Изменить размер шрифта - +

– Ух, этот Цацкес, – сочувственно вздохнул старший политрук Кац, – я никогда не питал к нему политического доверия… Даже труп не обнаружен.

– Ищите его труп! Не могло же его разорвать на куски! – с надеждой в голосе распорядился командир полка. – Знамя на его теле – голова на моих плечах!

Подполковник Штанько снял фуражку и носовым платком вытер вспотевшую голову. Вытер нежно, словно проделывал это в последний раз.

С обеих сторон лениво, напоминая лай уставших собак, постреливала артиллерия, и для опытного солдатского уха это было верным признаком, что бой, слава Богу, идет к концу.

 

Он лежал на широкой деревенской кровати, а сын Божий со старой иконы смущенно глядел на него. Ибо Моня лежал бесстыдно голым. Как мать родила. Слегка прикрыв срам уголком простыни.

Дородная баба, босая, полуодетая, с распущенной косой и болтающимися под рубашкой огромными грудями, выглянула в окошко и певуче подтвердила:

– Стреляют, милый, стреляют. А чего им не стрелять? Снаряды, чай, не свои, а казенные.

– Ну, тогда, баба, иди ко мне, – великодушно позвал Моня. – Еще разок успеем.

– И то дело, – охотно согласилась баба, снимая через голову юбку. – Это ведь как в народе сказано? Солдат спит – служба идет.

На большой русской печи, в чей побеленный известью кирпичный бок уперлась спинкой кровать, за ситцевой занавеской замерли с открытыми ртами дети, а сивый дед приложил ладошку к уху:

– Чего, чего солдатик сказал?

Пятилетняя девочка неохотно оторвалась от дыры в занавеске и шепотом пояснила деду:

– Иди, говорит, баба ко мне. Еще разок успеем.

 

– Знамя! – не своим голосом заорал подполковник Штанько, отрывая от глаз бинокль. Он стоял во весь рост в «виллисе». На дороге, позади – грузовики с солдатами.

Через поле к деревне мчится другой «виллис», качаясь и кренясь, как от морской качки. Держась за ветровое стекло, пытается устоять на ногах старший политрук Кац.

– Знамя! – вопит он. – Я первым обнаружил знамя!

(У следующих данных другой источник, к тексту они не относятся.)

(** * asionet: timed operations, framed streams, messages and the service client

    A shallow embedding of [Closeable.h], [asionet/Stream.h], [Message.h] and
    [ServiceClient.h].

    - Asynchronous code is written in continuation-passing style over a small
      inductive type of actions ([Prog]): a handler is the list of things it
      does, and a lambda that the source passes on is a function into [Prog].
    - The executor, the timers, the transport, the stream buffer and a trace
      of what happened are an explicit [State]; [exec] runs one handler to
      completion on it, and the environment moves it on with [EnvEvent]s:
      time passes, a posted handler runs, an expired timer fires, an
      outstanding operation completes (once, with any outcome), the client is
      stopped.
    - Instants and durations are integers; byte strings are lists of bytes.
    - Headers that are not among the sources ([Error.h], [Frame.h],
      [Utils.h], [Timer.h], [Networking.h], [Socket.h], [Busyable.h]) are
      modelled where a definition needs them, and said so there. *)

From Stdlib Require Import Strings.Byte ZArith Lia.
From stdpp Require Import base list numbers.

Local Open Scope Z_scope.

(** ** Error values *)

(** [boost::system::error_code].  Only its truth value and the comparison with
    [operation_aborted] are used by the sources. *)
Inductive error_code : Type :=
| ec_success
| ec_operation_aborted
| ec_would_block
| ec_eof
| ec_other (v : nat).

#[global] Instance error_code_eq_dec : EqDecision error_code.
Proof. solve_decision. Defined.

(** [if (error)] on a [boost::system::error_code]. *)
Definition ec_failed (e : error_code) : bool :=
  match e with
  | ec_success => false
  | _ => true
  end.

(** [error::codes] of [Error.h] (the header is not among the sources; the
    names are the ones the sources use). *)
Inductive ErrorCode : Type :=
| SUCCESS
| FAILED_OPERATION
| ABORTED
| BUSY
| ENCODING
| DECODING
| INVALID_FRAME.

#[global] Instance ErrorCode_eq_dec : EqDecision ErrorCode.
Proof. solve_decision. Defined.

(** [if (error)] on a library error: everything but [SUCCESS] is an error. *)
Definition is_error (e : ErrorCode) : bool :=
  match e with
  | SUCCESS => false
  | _ => true
  end.

(** ** Frame codec *)

Definition byte_of_N (n : N) : byte :=
  match Byte.of_N (n mod 256)%N with
  | Some b => b
  | None => x00
  end.

(** Modelled from the spec: [utils::toBigEndian<4>] of [Utils.h], which is not
    among the sources ("prepend big-endian 4-byte length"). *)
Definition toBigEndian4 (n : N) : list byte :=
  [ byte_of_N (n / 16777216); byte_of_N (n / 65536);
    byte_of_N (n / 256); byte_of_N n ].

(** Modelled from the spec: [utils::fromBigEndian<4, std::uint32_t>] of
    [Utils.h] ("parse big-endian 4-byte unsigned length"). *)
Definition fromBigEndian4 (bs : list byte) : N :=
  foldl (fun acc b => (acc * 256 + Byte.to_N b)%N) 0%N (take 4 bs).

Module Frame.

Definition HEADER_SIZE : nat := 4.

(** Modelled from the spec: class [Frame] of [Frame.h], which is not among
    the sources: a 4-byte big-endian length of the payload, then the
    payload; the length field is a [std::uint32_t]. *)
Record t : Type := make { data : list byte }.

Definition header (f : t) : list byte :=
  toBigEndian4 (N.of_nat (length (data f)) mod 4294967296)%N.

Definition getBuffers (f : t) : list byte := header f ++ data f.

Definition getSize (f : t) : nat := HEADER_SIZE + length (data f).

End Frame.

(** ** Actions of a handler *)

(** The asynchronous operations handed to the timed wrapper. *)
Inductive IoOp : Type :=
| OpRead (exactly : nat)          (* async_read(stream, buffer, transfer_exactly(n)) *)
| OpWrite (bytes : list byte)     (* async_write(stream, buffers) *)
| OpConnect (host : list byte) (port : nat).   (* async_connect(socket, endpoint) *)

(** What a run leaves in its trace. *)
Inductive Event : Type :=
| Called (e : ErrorCode) (data : list byte)   (* the user handler ran *)
| IoStarted (op : IoOp)
| TimerArmed (timeout : Z)
| Closed
| Threw (e : ErrorCode).                       (* an exception left the operation *)

(** Straight-line handler code.  Every constructor but [Ret] carries the rest of
    the handler; operations that return a value pass it to that rest. *)
Inductive Prog : Type :=
| Ret                                                   (* return; *)
| Log (ev : Event) (k : Prog)
| Now (k : Z -> Prog)                                   (* time::now() *)
| IsOpen (k : bool -> Prog)                             (* closeable.is_open() *)
| Close (k : Prog)                                      (* closeable.close(ignoredError) *)
| NewSocket (k : Prog)                                  (* socket = Socket(context) *)
| NewBuffer (k : Prog)                                  (* a fresh boost::asio::streambuf *)
| CallLater (task : Prog) (k : Prog)                    (* net.callLater(task) *)
| NewTimer (k : nat -> Prog)                            (* Timer::create(context) *)
| StartTimeout (timer : nat) (timeout : Z) (h : Prog) (k : Prog)
| StopTimer (timer : nat) (k : Prog)                    (* timer->stop() *)
| AsyncIo (op : IoOp) (h : error_code -> nat -> Prog) (k : Prog)
| Consume (n : nat) (k : list byte -> Prog)             (* utils::stringFromStreambuf *)
| Lock (k : Prog)                                       (* BusyLock busyLock{*self} *)
| Unlock (k : Prog).                                    (* ~BusyLock() *)

(** Statement sequencing: [q] runs where [p] returns. *)
Fixpoint seqP (p q : Prog) : Prog :=
  match p with
  | Ret => q
  | Log ev k => Log ev (seqP k q)
  | Now k => Now (fun t => seqP (k t) q)
  | IsOpen k => IsOpen (fun b => seqP (k b) q)
  | Close k => Close (seqP k q)
  | NewSocket k => NewSocket (seqP k q)
  | NewBuffer k => NewBuffer (seqP k q)
  | CallLater task k => CallLater task (seqP k q)
  | NewTimer k => NewTimer (fun t => seqP (k t) q)
  | StartTimeout t d h k => StartTimeout t d h (seqP k q)
  | StopTimer t k => StopTimer t (seqP k q)
  | AsyncIo op h k => AsyncIo op h (seqP k q)
  | Consume n k => Consume n (fun d => seqP (k d) q)
  | Lock k => Lock (seqP k q)
  | Unlock k => Unlock (seqP k q)
  end.

(** ** The executor, the timers and the transport *)

Record Timer : Type := mkTimer {
  timer_deadline : Z;
  timer_handler : Prog
}.

Record State : Type := mkState {
  clock : Z;                                             (* time::now() *)
  is_open : bool;                                        (* socket.is_open() *)
  streambuf : list byte;                                 (* input sequence of the buffer *)
  executor : list Prog;                                  (* posted handlers, oldest first *)
  timers : list (option Timer);                          (* by timer id; None: not armed *)
  pending : list (IoOp * (error_code -> nat -> Prog));   (* outstanding I/O, oldest first *)
  trace : list Event;
  busy : bool                                            (* the client's busy flag *)
}.

Definition set_clock (t : Z) (s : State) : State :=
  mkState t (is_open s) (streambuf s) (executor s) (timers s) (pending s) (trace s) (busy s).
Definition set_open (b : bool) (s : State) : State :=
  mkState (clock s) b (streambuf s) (executor s) (timers s) (pending s) (trace s) (busy s).
Definition set_streambuf (b : list byte) (s : State) : State :=
  mkState (clock s) (is_open s) b (executor s) (timers s) (pending s) (trace s) (busy s).
Definition set_executor (q : list Prog) (s : State) : State :=
  mkState (clock s) (is_open s) (streambuf s) q (timers s) (pending s) (trace s) (busy s).
Definition set_timers (ts : list (option Timer)) (s : State) : State :=
  mkState (clock s) (is_open s) (streambuf s) (executor s) ts (pending s) (trace s) (busy s).
Definition set_pending (p : list (IoOp * (error_code -> nat -> Prog))) (s : State) : State :=
  mkState (clock s) (is_open s) (streambuf s) (executor s) (timers s) p (trace s) (busy s).
Definition log (ev : Event) (s : State) : State :=
  mkState (clock s) (is_open s) (streambuf s) (executor s) (timers s) (pending s)
          (trace s ++ [ev]) (busy s).
Definition set_busy (b : bool) (s : State) : State :=
  mkState (clock s) (is_open s) (streambuf s) (executor s) (timers s) (pending s)
          (trace s) b.

(** Modelled from the spec: [Timer] of [Timer.h], which is not among the
    sources ("a deadline timer armed to duration T", cancelled idempotently by
    [stop]): [create] makes a timer that is not armed, [startTimeout] arms it
    to run its handler once the duration has passed, [stop] disarms it. *)
Definition Timer_create (s : State) : nat * State :=
  (length (timers s), set_timers (timers s ++ [None]) s).

Definition Timer_startTimeout (t : nat) (timeout : Z) (h : Prog) (s : State) : State :=
  set_timers (<[t := Some (mkTimer (clock s + timeout) h)]> (timers s)) s.

Definition Timer_stop (t : nat) (s : State) : State :=
  set_timers (<[t := None]> (timers s)) s.

(** Modelled from the spec: [callLater] of [Networking.h], which is not among
    the sources ("scheduling the handler on the executor"): the task is
    posted behind the tasks already posted and runs when the executor gets
    to it. *)
Definition callLater (task : Prog) (s : State) : State :=
  set_executor (executor s ++ [task]) s.

(** Modelled from the spec: [utils::stringFromStreambuf] of [Utils.h], which
    is not among the sources ("consuming bytes as they are read"): the first
    [n] bytes of the buffer, which are taken out of it. *)
Definition stringFromStreambuf (n : nat) (s : State) : list byte * State :=
  (take n (streambuf s), set_streambuf (drop n (streambuf s)) s).

(** Modelled from the spec: [BusyLock] of [Busyable.h], which is not among
    the sources ("Busy flag: per-client boolean; true while a call is in
    flight", "Acquire busy guard; on contention fail with Busy", "taken via a
    scoped guard"): the constructor throws [Busy] when the flag is set
    ([None]) and sets it otherwise; the destructor clears it. *)
Definition BusyLock_acquire (s : State) : option State :=
  if busy s then None else Some (set_busy true s).

Definition BusyLock_release (s : State) : State := set_busy false s.

(** A handler runs to completion: the executor is single threaded and
    cooperative, so nothing interleaves with it.  An exception ends the
    operation that throws it: the rest of its code does not run. *)
Fixpoint exec (p : Prog) (s : State) : State :=
  match p with
  | Ret => s
  | Log ev k => exec k (log ev s)
  | Now k => exec (k (clock s)) s
  | IsOpen k => exec (k (is_open s)) s
  | Close k => exec k (log Closed (set_open false s))
  | NewSocket k => exec k (set_open false s)
  | NewBuffer k => exec k (set_streambuf [] s)
  | CallLater task k => exec k (callLater task s)
  | NewTimer k => exec (k (Timer_create s).1) (Timer_create s).2
  | StartTimeout t d h k => exec k (log (TimerArmed d) (Timer_startTimeout t d h s))
  | StopTimer t k => exec k (Timer_stop t s)
  | AsyncIo op h k => exec k (log (IoStarted op) (set_pending (pending s ++ [(op, h)]) s))
  | Consume n k => exec (k (stringFromStreambuf n s).1) (stringFromStreambuf n s).2
  | Lock k =>
      match BusyLock_acquire s with
      | Some s' => exec k s'
      | None => log (Threw BUSY) s
      end
  | Unlock k => exec k (BusyLock_release s)
  end.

Под колесами «виллиса» вспыхивает пламя. Гремит оглушительный взрыв. «Виллис» наехал на мину. Фуражка политрука отлетела далеко в поле.

К краю мокрого бархата приникли губы подполковника Штанько. Стоя на одном колене, как на торжественном параде, целует он знамя. Целует с большим чувством. Вдоль бельевой веревки, на которой подсыхает выстиранное бабьими руками обмундирование знаменосца Цацкеса, как почетный караул, застыли солдаты с автоматами на груди.

Подполковник, счастливый до одурения, облобызал еще и витые шнуры и золотые кисти знамени и, только напоровшись губами на тесемки Мониных кальсон, поднялся с колена во весь свой могучий рост.

– Рядовой Цацкес! Дай и тебя поцелую!

Моня стоял перед ним, голый, каким его вытащили из постели, и лишь бедра его были стыдливо прикрыты сельским, расшитым петухами, полотенцем, которое он придерживал обеими руками.

Командир полка на радостях не придал значения, что рядовой Цацкес одет не по форме, и, схватив его руками за уши, пригнул голову к себе и влепил поцелуй в губы, сначала несколько раз пристрелявшись, чтобы разминуться с его вислым большим носом.

– Да тебя, стервеца такого, к награде представить! Сохранил знамя! Наградить немедленно! Сейчас же! Не сходя с места! Я отдаю тебе свою медаль!

Он поспешно стал отвинчивать со своей груди медаль.

Старший политрук Кац, обожженный взрывом, чумазый, в изорванном обмундировании, приковылял, хромая, и вперил завистливый взгляд в медаль, отвинченную подполковником Штанько.

– Носи с честью!

Подполковник поднес медаль к волосатой груди Мони и тут сообразил, что привинчивать ее некуда.